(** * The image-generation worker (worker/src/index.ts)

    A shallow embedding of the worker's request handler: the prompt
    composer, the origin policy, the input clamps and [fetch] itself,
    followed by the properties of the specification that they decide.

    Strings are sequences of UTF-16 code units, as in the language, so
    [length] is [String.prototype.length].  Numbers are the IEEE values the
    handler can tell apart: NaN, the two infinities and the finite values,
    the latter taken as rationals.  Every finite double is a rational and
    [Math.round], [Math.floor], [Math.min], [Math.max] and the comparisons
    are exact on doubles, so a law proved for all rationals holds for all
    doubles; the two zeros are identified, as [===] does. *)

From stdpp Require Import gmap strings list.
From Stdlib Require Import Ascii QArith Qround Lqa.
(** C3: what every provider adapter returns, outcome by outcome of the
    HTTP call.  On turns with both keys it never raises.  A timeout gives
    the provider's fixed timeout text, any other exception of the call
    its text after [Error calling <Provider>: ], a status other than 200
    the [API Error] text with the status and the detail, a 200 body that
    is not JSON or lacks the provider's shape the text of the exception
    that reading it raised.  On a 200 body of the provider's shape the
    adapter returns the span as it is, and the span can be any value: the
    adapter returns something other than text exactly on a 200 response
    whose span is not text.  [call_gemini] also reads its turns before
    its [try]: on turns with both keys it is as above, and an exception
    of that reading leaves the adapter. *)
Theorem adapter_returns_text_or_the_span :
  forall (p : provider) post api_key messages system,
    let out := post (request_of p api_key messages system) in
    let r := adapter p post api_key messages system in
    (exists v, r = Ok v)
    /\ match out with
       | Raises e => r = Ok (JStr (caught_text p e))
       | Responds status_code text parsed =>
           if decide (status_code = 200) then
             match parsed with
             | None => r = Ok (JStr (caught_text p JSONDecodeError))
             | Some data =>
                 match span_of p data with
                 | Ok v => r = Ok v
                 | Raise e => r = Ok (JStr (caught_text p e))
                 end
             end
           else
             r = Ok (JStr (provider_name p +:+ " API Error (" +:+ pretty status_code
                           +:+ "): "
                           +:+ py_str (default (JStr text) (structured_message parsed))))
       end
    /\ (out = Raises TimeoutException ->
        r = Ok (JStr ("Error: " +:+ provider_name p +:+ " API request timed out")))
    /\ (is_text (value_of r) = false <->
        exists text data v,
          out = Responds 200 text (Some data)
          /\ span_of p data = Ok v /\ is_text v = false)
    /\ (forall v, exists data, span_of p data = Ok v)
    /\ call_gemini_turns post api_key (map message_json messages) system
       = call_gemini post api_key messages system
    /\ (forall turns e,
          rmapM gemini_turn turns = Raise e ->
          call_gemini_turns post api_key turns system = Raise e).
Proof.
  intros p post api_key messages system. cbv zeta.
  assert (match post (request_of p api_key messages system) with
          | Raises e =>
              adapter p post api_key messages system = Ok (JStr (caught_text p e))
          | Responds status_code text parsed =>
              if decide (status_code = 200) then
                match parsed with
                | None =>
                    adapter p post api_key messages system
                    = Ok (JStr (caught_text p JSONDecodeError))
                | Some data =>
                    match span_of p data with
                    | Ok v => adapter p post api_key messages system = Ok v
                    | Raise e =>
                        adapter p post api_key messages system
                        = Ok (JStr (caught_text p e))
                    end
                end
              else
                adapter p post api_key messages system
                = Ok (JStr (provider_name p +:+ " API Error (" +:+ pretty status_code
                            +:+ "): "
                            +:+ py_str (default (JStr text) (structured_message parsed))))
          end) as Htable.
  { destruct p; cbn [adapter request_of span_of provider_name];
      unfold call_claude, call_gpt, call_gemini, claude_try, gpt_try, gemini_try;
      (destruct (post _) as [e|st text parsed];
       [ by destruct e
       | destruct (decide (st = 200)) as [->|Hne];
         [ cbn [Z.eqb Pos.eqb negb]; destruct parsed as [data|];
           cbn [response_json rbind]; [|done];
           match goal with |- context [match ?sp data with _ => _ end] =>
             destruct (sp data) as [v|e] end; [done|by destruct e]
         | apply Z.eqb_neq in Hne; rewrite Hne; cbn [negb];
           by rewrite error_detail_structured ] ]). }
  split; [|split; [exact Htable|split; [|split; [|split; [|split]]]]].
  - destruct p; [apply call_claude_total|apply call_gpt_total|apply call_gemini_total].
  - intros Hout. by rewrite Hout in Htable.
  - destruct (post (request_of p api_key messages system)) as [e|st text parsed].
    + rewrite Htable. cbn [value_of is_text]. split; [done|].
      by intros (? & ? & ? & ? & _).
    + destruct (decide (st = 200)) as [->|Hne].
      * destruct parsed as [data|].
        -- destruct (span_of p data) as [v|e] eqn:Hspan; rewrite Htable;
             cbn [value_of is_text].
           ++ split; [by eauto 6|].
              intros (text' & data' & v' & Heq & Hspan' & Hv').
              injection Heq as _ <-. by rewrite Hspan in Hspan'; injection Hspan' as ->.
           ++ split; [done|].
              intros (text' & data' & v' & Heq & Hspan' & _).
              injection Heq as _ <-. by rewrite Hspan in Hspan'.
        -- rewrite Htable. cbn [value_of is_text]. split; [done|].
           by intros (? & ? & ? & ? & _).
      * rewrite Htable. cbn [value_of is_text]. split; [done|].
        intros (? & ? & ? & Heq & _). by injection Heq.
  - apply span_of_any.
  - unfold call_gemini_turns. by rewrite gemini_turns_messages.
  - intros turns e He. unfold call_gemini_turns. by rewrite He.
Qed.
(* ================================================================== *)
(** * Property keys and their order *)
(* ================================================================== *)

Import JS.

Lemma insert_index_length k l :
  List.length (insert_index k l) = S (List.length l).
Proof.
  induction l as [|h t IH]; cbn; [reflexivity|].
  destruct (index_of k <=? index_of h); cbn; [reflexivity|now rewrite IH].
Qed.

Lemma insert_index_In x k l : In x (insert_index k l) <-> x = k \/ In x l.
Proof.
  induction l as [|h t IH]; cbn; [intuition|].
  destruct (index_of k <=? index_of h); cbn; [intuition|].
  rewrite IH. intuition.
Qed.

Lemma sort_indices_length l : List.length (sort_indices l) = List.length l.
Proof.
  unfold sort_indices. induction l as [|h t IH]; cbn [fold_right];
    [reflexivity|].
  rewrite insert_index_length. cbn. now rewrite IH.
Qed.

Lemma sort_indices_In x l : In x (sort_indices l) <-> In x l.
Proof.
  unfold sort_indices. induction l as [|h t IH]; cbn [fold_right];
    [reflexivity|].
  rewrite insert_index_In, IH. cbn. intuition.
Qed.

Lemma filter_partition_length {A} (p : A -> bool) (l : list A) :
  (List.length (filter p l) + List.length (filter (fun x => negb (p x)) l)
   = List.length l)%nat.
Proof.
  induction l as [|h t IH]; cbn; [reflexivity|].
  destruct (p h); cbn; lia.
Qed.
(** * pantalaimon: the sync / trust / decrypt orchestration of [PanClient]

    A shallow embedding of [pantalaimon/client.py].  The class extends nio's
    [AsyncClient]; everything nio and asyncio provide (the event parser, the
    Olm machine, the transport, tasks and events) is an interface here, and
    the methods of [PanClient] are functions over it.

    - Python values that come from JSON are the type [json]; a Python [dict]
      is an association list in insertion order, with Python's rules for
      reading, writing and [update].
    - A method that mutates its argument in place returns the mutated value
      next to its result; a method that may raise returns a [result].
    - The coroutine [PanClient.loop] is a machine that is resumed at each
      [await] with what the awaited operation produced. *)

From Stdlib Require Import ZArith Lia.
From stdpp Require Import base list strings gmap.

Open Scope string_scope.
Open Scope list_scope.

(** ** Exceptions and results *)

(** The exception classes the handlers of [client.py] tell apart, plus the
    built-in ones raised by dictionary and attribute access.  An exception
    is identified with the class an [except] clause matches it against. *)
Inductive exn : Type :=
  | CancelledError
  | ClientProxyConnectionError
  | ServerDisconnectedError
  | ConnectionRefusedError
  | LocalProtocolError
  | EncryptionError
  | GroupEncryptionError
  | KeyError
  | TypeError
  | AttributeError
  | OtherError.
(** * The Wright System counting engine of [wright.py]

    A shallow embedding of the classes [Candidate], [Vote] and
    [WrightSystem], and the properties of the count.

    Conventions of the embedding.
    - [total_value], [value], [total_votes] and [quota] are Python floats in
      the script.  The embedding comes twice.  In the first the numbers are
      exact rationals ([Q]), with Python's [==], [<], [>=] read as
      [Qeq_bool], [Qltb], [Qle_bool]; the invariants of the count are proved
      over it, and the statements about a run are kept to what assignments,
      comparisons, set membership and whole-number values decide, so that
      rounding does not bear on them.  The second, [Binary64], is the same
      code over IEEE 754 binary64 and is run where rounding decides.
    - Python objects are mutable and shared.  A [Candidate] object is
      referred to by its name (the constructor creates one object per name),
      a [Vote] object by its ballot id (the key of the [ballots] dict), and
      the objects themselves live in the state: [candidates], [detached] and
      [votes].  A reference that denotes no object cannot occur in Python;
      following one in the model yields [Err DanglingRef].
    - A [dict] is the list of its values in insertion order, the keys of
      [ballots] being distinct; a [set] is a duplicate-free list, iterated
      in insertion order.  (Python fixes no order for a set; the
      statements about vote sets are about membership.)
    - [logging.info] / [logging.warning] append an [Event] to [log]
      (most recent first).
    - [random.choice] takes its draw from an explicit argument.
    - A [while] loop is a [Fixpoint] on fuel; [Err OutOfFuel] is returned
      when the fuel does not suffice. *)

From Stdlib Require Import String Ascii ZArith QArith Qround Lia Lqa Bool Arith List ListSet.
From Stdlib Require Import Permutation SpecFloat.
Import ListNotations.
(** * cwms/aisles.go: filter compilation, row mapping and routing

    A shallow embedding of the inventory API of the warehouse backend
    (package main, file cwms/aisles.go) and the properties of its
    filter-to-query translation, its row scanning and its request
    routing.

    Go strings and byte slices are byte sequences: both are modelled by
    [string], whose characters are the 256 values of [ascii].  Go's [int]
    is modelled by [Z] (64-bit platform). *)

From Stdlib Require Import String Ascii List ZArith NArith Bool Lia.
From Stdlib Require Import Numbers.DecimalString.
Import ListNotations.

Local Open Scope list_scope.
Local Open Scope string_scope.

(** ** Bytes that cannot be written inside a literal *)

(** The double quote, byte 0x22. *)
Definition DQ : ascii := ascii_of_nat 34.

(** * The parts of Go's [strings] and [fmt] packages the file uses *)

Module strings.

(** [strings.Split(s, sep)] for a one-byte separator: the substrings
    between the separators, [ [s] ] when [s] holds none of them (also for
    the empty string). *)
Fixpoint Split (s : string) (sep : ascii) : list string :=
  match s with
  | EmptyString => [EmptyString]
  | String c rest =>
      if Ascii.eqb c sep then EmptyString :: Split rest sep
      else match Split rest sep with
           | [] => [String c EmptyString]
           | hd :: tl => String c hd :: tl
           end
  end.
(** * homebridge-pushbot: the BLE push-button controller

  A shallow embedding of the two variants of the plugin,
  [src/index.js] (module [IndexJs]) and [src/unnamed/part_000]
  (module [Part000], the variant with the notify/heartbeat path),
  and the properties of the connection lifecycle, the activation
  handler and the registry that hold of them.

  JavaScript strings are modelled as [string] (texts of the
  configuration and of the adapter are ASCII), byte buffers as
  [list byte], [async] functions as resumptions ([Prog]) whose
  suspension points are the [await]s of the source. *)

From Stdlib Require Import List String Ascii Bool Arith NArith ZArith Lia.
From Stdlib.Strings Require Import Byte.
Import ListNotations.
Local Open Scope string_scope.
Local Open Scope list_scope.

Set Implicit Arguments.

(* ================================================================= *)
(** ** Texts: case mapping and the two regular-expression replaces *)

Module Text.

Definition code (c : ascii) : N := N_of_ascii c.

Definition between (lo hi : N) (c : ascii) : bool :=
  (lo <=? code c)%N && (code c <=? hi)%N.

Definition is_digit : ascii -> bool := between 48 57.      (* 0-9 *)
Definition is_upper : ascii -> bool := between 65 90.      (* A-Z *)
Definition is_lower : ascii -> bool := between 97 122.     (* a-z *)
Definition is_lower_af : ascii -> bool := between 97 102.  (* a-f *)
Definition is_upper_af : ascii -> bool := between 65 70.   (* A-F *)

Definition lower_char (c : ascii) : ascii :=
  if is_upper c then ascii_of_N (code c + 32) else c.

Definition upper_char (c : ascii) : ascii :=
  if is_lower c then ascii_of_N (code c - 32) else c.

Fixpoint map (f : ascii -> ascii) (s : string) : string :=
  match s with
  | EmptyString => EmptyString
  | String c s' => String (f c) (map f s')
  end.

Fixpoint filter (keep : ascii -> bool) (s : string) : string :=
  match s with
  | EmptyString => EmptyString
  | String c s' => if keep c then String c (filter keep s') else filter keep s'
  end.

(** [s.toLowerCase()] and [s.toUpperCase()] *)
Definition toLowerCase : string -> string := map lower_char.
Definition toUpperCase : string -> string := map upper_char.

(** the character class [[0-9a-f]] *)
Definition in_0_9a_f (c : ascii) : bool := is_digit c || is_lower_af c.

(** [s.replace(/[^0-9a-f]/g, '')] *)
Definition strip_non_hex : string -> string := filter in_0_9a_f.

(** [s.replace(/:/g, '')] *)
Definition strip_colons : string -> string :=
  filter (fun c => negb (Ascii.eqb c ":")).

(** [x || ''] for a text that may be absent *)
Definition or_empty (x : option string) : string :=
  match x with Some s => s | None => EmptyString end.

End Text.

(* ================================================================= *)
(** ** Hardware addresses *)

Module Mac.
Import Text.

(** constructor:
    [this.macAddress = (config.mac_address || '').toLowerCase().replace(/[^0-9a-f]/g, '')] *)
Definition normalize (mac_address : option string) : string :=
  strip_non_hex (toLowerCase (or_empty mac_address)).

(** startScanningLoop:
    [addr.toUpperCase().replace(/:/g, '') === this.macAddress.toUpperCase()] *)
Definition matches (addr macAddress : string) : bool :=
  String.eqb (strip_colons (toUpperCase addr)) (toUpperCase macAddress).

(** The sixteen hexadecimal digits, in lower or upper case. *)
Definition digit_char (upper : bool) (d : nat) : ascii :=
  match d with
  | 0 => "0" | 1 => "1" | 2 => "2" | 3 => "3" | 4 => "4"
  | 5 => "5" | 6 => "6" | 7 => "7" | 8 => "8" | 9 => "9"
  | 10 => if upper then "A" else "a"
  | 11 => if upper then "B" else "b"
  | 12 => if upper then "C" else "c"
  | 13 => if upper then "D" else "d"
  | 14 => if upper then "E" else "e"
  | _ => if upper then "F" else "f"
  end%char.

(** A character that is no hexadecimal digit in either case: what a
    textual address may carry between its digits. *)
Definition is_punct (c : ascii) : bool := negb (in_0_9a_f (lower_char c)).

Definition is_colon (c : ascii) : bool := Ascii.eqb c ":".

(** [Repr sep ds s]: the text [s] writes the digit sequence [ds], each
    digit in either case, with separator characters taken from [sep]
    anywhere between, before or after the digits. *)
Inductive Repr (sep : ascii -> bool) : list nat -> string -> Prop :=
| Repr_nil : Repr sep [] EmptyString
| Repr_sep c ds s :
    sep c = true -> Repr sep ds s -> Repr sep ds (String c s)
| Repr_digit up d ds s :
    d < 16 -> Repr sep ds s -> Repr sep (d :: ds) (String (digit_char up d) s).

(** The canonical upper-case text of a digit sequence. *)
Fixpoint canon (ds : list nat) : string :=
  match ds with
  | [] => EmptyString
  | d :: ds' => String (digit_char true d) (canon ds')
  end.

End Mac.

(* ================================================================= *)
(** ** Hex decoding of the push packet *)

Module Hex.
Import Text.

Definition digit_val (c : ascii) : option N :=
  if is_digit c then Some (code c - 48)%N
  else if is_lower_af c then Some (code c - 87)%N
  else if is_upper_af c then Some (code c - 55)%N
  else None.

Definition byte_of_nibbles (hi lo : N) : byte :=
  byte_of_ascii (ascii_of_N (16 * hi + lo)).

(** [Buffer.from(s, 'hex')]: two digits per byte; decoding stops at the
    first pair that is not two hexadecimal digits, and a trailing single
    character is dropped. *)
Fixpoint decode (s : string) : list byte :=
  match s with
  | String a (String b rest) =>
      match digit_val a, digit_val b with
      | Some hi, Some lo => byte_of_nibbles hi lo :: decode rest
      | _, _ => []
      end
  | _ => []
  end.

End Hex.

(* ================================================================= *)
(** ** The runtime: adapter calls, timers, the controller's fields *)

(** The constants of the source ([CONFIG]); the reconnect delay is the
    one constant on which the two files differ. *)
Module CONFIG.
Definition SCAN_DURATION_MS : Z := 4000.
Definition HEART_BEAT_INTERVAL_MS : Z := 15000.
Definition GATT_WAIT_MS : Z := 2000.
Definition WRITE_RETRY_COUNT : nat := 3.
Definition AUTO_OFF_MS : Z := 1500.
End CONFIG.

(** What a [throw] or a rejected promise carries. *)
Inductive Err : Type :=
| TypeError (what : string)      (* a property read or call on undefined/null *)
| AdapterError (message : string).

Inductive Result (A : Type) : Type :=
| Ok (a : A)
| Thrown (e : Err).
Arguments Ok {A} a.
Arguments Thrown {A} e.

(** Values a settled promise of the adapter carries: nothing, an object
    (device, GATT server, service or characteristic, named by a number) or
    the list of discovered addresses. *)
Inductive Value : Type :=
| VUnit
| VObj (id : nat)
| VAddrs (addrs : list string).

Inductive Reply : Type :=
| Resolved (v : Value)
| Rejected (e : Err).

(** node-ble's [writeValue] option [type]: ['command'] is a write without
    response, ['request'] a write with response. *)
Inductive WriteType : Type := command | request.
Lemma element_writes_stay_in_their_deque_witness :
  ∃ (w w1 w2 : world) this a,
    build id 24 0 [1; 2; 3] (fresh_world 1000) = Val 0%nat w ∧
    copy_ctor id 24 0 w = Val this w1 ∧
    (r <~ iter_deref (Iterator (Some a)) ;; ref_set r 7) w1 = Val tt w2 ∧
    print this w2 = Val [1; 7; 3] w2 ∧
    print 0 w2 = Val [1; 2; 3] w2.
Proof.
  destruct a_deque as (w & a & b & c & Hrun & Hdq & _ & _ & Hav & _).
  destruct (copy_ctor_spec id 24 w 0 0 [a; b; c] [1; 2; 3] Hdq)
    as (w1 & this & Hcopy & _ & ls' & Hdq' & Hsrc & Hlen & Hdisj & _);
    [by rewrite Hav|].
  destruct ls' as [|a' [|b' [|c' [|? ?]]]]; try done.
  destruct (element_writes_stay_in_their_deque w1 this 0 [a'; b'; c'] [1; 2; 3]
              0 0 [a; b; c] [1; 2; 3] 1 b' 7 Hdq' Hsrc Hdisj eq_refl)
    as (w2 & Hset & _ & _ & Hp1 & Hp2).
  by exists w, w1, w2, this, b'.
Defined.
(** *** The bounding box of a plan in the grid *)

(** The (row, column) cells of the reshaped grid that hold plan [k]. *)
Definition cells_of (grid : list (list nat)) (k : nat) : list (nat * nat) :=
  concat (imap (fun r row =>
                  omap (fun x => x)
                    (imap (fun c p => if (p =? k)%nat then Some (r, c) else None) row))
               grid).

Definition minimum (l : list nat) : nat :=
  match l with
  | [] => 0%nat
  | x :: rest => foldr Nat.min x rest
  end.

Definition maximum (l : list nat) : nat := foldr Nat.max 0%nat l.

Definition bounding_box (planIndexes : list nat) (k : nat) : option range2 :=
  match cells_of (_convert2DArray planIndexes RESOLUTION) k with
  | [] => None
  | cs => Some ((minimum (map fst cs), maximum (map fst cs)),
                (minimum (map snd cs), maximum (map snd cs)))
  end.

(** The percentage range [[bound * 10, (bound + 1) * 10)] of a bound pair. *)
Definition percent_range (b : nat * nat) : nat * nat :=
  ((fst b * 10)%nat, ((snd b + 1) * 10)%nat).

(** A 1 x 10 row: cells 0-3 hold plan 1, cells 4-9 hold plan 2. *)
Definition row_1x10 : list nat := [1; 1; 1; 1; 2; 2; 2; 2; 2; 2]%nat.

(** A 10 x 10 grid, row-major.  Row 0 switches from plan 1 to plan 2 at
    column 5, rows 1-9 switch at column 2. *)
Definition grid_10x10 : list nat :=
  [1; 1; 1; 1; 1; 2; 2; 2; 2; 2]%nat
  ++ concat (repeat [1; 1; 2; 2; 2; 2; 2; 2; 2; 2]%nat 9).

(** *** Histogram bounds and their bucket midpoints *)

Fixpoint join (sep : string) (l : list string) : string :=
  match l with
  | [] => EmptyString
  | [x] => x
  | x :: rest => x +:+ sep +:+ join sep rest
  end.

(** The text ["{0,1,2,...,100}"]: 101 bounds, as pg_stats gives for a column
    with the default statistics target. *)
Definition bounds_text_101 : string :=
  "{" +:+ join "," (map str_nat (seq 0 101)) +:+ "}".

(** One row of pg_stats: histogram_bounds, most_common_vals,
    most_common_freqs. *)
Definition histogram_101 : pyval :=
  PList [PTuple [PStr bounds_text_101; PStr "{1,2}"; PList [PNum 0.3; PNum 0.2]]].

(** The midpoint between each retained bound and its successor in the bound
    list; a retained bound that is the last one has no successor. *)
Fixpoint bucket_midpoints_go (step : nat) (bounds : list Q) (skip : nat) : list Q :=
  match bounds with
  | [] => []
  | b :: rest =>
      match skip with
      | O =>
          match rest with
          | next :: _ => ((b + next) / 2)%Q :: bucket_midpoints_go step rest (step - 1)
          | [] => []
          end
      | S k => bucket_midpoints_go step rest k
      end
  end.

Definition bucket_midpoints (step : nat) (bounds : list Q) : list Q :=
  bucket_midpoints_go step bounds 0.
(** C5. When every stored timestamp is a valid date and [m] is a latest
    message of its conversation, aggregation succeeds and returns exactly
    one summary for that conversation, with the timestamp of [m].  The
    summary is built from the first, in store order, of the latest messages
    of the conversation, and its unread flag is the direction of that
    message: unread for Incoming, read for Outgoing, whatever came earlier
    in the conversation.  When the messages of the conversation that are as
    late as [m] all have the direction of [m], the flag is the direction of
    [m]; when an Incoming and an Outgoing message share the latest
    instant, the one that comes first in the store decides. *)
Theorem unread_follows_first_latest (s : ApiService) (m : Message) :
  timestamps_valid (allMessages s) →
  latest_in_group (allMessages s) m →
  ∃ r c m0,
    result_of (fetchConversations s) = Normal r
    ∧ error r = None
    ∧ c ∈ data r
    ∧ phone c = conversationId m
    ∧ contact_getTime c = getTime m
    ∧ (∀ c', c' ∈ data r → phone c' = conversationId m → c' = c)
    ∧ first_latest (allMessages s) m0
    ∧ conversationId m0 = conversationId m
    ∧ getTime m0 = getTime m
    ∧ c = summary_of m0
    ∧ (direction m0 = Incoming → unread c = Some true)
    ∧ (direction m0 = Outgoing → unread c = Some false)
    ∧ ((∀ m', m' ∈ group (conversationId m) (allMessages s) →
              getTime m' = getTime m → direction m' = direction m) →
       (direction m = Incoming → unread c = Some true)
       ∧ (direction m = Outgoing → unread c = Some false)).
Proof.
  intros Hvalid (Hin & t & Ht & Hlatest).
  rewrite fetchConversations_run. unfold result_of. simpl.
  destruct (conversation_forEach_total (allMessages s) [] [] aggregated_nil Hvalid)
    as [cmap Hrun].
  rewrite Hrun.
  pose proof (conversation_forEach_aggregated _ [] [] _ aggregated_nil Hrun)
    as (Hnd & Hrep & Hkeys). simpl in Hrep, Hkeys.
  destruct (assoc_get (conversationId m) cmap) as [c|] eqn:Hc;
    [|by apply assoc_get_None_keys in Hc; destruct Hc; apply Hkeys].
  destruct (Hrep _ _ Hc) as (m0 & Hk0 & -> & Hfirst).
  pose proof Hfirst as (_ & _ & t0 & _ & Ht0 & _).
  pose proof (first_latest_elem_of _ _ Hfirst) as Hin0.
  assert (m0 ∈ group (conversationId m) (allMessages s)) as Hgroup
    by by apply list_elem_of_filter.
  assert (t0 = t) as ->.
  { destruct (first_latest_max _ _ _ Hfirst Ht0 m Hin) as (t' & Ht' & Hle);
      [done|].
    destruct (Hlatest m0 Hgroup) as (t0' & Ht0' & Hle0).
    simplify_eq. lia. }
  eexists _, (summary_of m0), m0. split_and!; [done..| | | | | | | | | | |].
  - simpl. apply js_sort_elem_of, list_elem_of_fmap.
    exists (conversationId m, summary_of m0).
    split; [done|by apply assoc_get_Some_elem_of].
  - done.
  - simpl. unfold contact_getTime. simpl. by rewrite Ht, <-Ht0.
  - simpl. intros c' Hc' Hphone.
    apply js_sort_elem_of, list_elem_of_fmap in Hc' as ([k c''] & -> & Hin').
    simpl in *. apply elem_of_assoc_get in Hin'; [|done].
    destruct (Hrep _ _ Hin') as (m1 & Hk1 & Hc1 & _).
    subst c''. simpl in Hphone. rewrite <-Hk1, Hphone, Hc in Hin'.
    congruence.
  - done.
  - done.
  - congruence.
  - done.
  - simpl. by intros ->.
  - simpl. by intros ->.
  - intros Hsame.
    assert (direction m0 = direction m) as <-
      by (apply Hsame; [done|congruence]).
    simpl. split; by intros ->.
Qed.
§ §
> _Exercise goal_:
Show every line of the listing containing the string "macAddress" by copying it.

> _Response_:
    [this.macAddress = (config.mac_address || '').toLowerCase().replace(/[^0-9a-f]/g, '')] *)
    [addr.toUpperCase().replace(/:/g, '') === this.macAddress.toUpperCase()] *)
Definition matches (addr macAddress : string) : bool :=
  String.eqb (strip_colons (toUpperCase addr)) (toUpperCase macAddress).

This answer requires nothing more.